(** * check_linux_metrics: a shallow embedding of the probe script

    The development follows [check_linux_metrics.py] function by function.

    Modelling conventions.
    - Python [float] values are exact rationals ([Q]); rounding error, NaN and
      the infinities are outside the model.  [int] values are [Z].
    - Text is [string]; the kernel pseudo-files and the snapshot files are
      kept as raw text and cut up with the same string operations the script
      uses ([split], [strip], [startswith], [in]).
    - An uncaught Python exception is a value of [exn]; code that can raise
      lives in the error monad [res].
    - The snapshot directory is a finite map from path to file. *)

From Stdlib Require Import ZArith QArith Qround Qabs Lia Ascii.
From stdpp Require Import base option list gmap strings pretty.

Local Open Scope Z_scope.

(** ** Exceptions and the error monad *)

Inductive exn : Type :=
  | ZeroDivisionError
  | ValueError
  | IndexError
  | KeyError
  | UnboundLocalError.

Inductive res (A : Type) : Type :=
  | Ok (a : A)
  | Raise (e : exn).
Arguments Ok {A} a.
Arguments Raise {A} e.

#[global] Instance res_ret : MRet res := fun A a => Ok a.
#[global] Instance res_bind : MBind res := fun A B f m =>
  match m with
  | Ok a => f a
  | Raise e => Raise e
  end.

(** [[f(x) for x in l]] where [f] may raise: evaluation stops at the first
    exception. *)
Fixpoint res_map {A B} (f : A -> res B) (l : list A) : res (list B) :=
  match l with
  | [] => Ok []
  | x :: l' => y ← f x; ys ← res_map f l'; Ok (y :: ys)
  end.

(** ** Python sequence and dict access *)

(** [l[i]] for a literal non-negative index. *)
Definition idx {A} (l : list A) (i : nat) : res A :=
  match l !! i with
  | Some x => Ok x
  | None => Raise IndexError
  end.

(** [d[k]] on a dict. *)
Definition getitem {A} (d : gmap string A) (k : string) : res A :=
  match d !! k with
  | Some x => Ok x
  | None => Raise KeyError
  end.

(** ** Python [str] methods *)

Module Str.

(** [s.startswith(p)] *)
Fixpoint startswith (p s : string) : bool :=
  match p, s with
  | EmptyString, _ => true
  | String a p', String b s' => if decide (a = b) then startswith p' s' else false
  | String _ _, EmptyString => false
  end.

(** [sub in s] *)
Fixpoint contains (sub s : string) : bool :=
  startswith sub s ||
  match s with
  | EmptyString => false
  | String _ s' => contains sub s'
  end.

(** [s.split(sep)] for a non-empty separator.  [skip] counts the characters
    of a matched separator that are still to be dropped; [cur] is the
    current piece, reversed. *)
Fixpoint split_go (sep : string) (skip : nat) (cur : string) (s : string)
  : list string :=
  match s with
  | EmptyString => [String.rev cur]
  | String a s' =>
      match skip with
      | S k => split_go sep k cur s'
      | O =>
          if startswith sep s
          then String.rev cur :: split_go sep (String.length sep - 1) EmptyString s'
          else split_go sep O (String a cur) s'
      end
  end.
Definition split (sep s : string) : list string := split_go sep O EmptyString s.

(** [s.split()]: cut at runs of white space, no empty pieces. *)
Definition words (s : string) : list string := String.words s.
--
Look for the string "EmptyString" in the records, and copy every line where it is found.

  | EmptyString, _ => true
  | String _ _, EmptyString => false
  | EmptyString => false
  | EmptyString => [String.rev cur]
          then String.rev cur :: split_go sep (String.length sep - 1) EmptyString s'
Definition split (sep s : string) : list string := split_go sep O EmptyString s.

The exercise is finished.